Description of the task —
Print the line containing "apply Hl. by apply list_elem_of_fmap_2." and every later line of the records. Keep each one exactly as given, ending with the last.

::: Source material

Lemma addShops_shopList (entries : ShopsData Raw) (ix ix' : Index P) :
  wfIndex ix → NoDup (shopList ix ++ entries.*1) →
  addShops Number ix entries = Normal ix' →
  shopList ix' = shopList ix ++ entries.*1.
Proof.
  revert ix. induction entries as [|[name its] entries IH]; intros ix Hwf Hnd; simpl.
  - intros [= <-]. by rewrite app_nil_r.
  - destruct (addItems Number name (registerShop name ix) its) as [ix1|] eqn:E; [|done].
    intros Hrest.
    assert (shopNameToIndex ix !! name = None) as Hfresh.
    { destruct (shopNameToIndex ix !! name) as [i|] eqn:Hi; [|done].
      destruct Hwf as (Hto & _). apply Hto in Hi.
      apply list_elem_of_lookup_2 in Hi.
      apply NoDup_app in Hnd as (_ & Hdis & _).
      exfalso. apply (Hdis name Hi). simpl. apply elem_of_cons. by left. }
    assert (shopList (registerShop name ix) = shopList ix ++ [name]) as Hreg.
    { unfold registerShop. by rewrite Hfresh. }
    destruct (addItems_shops _ _ _ _ E) as [Hl Hn].
    rewrite (IH ix1).
    + rewrite Hl, Hreg. by rewrite <- app_assoc.
    + eapply addItems_wf; [| |exact E].
      * by apply registerShop_wf.
      * apply registerShop_lookup.
    + rewrite Hl, Hreg. rewrite <- app_assoc. done.
    + done.
Qed.

(** With distinct shop names, as [Object.entries] yields them, every shop
    of the catalog gets its position as index, however many there are. *)
Lemma buildIndex_shopList (shopsData : ShopsData Raw) (ix : Index P) :
  NoDup shopsData.*1 → buildIndex Number shopsData = Normal ix →
  shopList ix = shopsData.*1.
Proof.
  intros Hnd Hb. by apply (addShops_shopList shopsData emptyIndex ix emptyIndex_wf).
Qed.
End IndexContents.



(** ** Cheapest prices, the bounds and the oracle *)

Section CheapestFacts.
Variable ix : Index Z.

Lemma available_hasOption (id : string) : available ix id = true ↔ hasOption ix id.
Proof.
  unfold available, hasOption.
  destruct (itemToShops ix !! id) as [[|first rest]|].
  - split; [done|]. by intros (? & ? & ?).
  - split; [|done]. intros _. by exists first, rest.
  - split; [done|]. by intros (? & ? & ?).
Qed.

Lemma forallb_available (ids : list string) :
  forallb (available ix) ids = true ↔ ∀ id, id ∈ ids → hasOption ix id.
Proof.
  rewrite forallb_forall. split; intros H id Hin.
  - apply available_hasOption, H. by apply list_elem_of_In.
  - apply available_hasOption, H. by apply list_elem_of_In.
Qed.

Lemma foldl_min_le (l : list Z) (a : Z) :
  foldl Z.min a l ≤ a ∧ ∀ x, x ∈ l → foldl Z.min a l ≤ x.
Proof.
  revert a. induction l as [|y l IH]; intros a; simpl.
  - split; [lia|]. intros x Hx. by apply elem_of_nil in Hx.
  - destruct (IH (Z.min a y)) as [Ha Hl]. split; [lia|].
    intros x Hx. apply elem_of_cons in Hx as [->|Hx]; [lia|by apply Hl].
Qed.

Lemma foldl_min_in (l : list Z) (a : Z) :
  foldl Z.min a l = a ∨ foldl Z.min a l ∈ l.
Proof.
  revert a. induction l as [|y l IH]; intros a; simpl; [by left|].
  destruct (IH (Z.min a y)) as [->|Hin].
  - destruct (Z.min_spec a y) as [[_ ->]|[_ ->]]; [by left|].
    right. apply elem_of_cons. by left.
  - right. apply elem_of_cons. by right.
Qed.

Lemma minPrice_le (first : PriceOption Z) (rest : list (PriceOption Z)) (o : PriceOption Z) :
  o ∈ first :: rest → BestPriceDPOptimized.minPrice first rest ≤ price o.
Proof.
  unfold BestPriceDPOptimized.minPrice.
  destruct (foldl_min_le (price <$> rest) (price first)) as [Ha Hl].
  intros Ho. apply elem_of_cons in Ho as [->|Ho]; [done|].
  apply Hl. by apply list_elem_of_fmap_2.
Qed.

Lemma minPrice_in (first : PriceOption Z) (rest : list (PriceOption Z)) :
  ∃ o, o ∈ first :: rest ∧ price o = BestPriceDPOptimized.minPrice first rest.
Proof.
  unfold BestPriceDPOptimized.minPrice.
  destruct (foldl_min_in (price <$> rest) (price first)) as [->|Hin].
  - exists first. split; [|done]. apply elem_of_cons. by left.
  - apply list_elem_of_fmap in Hin as (o & Ho & Hin).
    exists o. split; [|done]. apply elem_of_cons. by right.
Qed.

Lemma cheapest_unique (id : string) (m m' : Z) :
  cheapest ix id m → cheapest ix id m' → m = m'.
Proof.
  intros [(o & Ho & <-) Hle] [(o' & Ho' & <-) Hle'].
  specialize (Hle o' Ho'). specialize (Hle' o Ho). lia.
Qed.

::::::

Response to this exercise —
  apply Hl. by apply list_elem_of_fmap_2.
Qed.

Lemma minPrice_in (first : PriceOption Z) (rest : list (PriceOption Z)) :
  ∃ o, o ∈ first :: rest ∧ price o = BestPriceDPOptimized.minPrice first rest.
Proof.
  unfold BestPriceDPOptimized.minPrice.
  destruct (foldl_min_in (price <$> rest) (price first)) as [->|Hin].
  - exists first. split; [|done]. apply elem_of_cons. by left.
  - apply list_elem_of_fmap in Hin as (o & Ho & Hin).
    exists o. split; [|done]. apply elem_of_cons. by right.
Qed.

Lemma cheapest_unique (id : string) (m m' : Z) :
  cheapest ix id m → cheapest ix id m' → m = m'.
Proof.
  intros [(o & Ho & <-) Hle] [(o' & Ho' & <-) Hle'].
  specialize (Hle o' Ho'). specialize (Hle' o Ho). lia.
Qed.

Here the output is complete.